Find the line with "The rebalancing of" in the entries below, then reproduce it and every line after it down to and including the line with "Leaf => True", exactly.

Records from a collection:
○ ○ ○

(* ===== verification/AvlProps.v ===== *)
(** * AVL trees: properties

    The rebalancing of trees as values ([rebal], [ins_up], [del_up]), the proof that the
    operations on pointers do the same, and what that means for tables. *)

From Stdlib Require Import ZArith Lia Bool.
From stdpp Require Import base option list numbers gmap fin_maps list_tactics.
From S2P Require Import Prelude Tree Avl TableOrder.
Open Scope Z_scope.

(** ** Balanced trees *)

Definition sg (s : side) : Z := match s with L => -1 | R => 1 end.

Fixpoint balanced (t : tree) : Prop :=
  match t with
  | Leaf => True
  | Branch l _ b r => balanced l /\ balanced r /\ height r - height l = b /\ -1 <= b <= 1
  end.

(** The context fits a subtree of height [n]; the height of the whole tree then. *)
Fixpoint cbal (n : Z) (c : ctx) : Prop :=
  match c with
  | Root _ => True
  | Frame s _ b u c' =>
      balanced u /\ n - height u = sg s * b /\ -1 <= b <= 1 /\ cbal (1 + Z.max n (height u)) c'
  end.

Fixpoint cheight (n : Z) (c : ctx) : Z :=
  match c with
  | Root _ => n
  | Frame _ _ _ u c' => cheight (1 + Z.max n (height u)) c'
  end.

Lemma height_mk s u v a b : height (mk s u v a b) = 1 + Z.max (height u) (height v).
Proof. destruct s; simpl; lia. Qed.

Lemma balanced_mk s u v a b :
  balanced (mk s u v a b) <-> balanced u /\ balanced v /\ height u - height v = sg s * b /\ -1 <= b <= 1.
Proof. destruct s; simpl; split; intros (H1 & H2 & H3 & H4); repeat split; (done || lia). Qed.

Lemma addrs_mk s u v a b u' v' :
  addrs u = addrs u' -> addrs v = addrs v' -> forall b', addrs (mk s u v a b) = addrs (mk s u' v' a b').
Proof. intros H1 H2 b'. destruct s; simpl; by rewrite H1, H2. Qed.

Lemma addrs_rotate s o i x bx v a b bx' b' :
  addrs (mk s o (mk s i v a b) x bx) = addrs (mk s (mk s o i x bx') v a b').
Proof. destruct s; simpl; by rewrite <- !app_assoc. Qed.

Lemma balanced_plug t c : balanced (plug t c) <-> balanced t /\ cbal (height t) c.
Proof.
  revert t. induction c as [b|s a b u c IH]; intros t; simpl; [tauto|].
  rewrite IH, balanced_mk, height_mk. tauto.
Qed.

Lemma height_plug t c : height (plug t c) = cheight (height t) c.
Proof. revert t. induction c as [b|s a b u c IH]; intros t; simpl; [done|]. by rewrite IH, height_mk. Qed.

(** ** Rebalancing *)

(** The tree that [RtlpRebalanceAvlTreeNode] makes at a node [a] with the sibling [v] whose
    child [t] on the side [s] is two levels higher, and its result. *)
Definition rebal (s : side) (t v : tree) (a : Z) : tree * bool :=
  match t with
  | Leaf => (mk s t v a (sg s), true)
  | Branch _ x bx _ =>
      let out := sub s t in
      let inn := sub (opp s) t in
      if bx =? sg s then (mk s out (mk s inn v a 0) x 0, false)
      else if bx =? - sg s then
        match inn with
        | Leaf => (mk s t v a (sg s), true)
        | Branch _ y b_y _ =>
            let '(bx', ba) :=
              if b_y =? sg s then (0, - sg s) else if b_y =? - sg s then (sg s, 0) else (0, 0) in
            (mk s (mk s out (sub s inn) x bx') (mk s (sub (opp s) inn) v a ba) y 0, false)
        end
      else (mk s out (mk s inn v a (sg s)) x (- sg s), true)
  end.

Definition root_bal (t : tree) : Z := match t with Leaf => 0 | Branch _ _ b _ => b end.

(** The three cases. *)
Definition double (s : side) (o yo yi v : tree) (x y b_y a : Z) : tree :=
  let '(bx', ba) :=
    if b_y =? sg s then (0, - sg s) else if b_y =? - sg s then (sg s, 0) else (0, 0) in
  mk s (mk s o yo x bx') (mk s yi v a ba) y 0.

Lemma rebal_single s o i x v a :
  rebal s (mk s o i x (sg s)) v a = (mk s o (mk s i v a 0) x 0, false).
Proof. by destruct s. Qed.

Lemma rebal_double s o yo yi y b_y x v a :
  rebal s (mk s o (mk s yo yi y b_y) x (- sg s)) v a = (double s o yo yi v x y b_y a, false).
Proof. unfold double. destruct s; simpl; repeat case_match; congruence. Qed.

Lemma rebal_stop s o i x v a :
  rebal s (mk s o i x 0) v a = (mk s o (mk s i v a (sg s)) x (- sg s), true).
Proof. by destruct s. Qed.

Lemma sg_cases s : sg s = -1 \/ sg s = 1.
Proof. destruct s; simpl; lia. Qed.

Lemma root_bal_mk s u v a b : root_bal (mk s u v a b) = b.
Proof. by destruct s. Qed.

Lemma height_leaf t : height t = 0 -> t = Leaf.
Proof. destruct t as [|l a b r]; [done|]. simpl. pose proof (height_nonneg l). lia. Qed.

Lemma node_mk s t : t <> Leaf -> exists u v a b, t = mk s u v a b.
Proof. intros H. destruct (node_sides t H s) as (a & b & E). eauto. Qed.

○ ○ ○

Answer |
    The rebalancing of trees as values ([rebal], [ins_up], [del_up]), the proof that the
    operations on pointers do the same, and what that means for tables. *)

From Stdlib Require Import ZArith Lia Bool.
From stdpp Require Import base option list numbers gmap fin_maps list_tactics.
From S2P Require Import Prelude Tree Avl TableOrder.
Open Scope Z_scope.

(** ** Balanced trees *)

Definition sg (s : side) : Z := match s with L => -1 | R => 1 end.

Fixpoint balanced (t : tree) : Prop :=
  match t with
  | Leaf => True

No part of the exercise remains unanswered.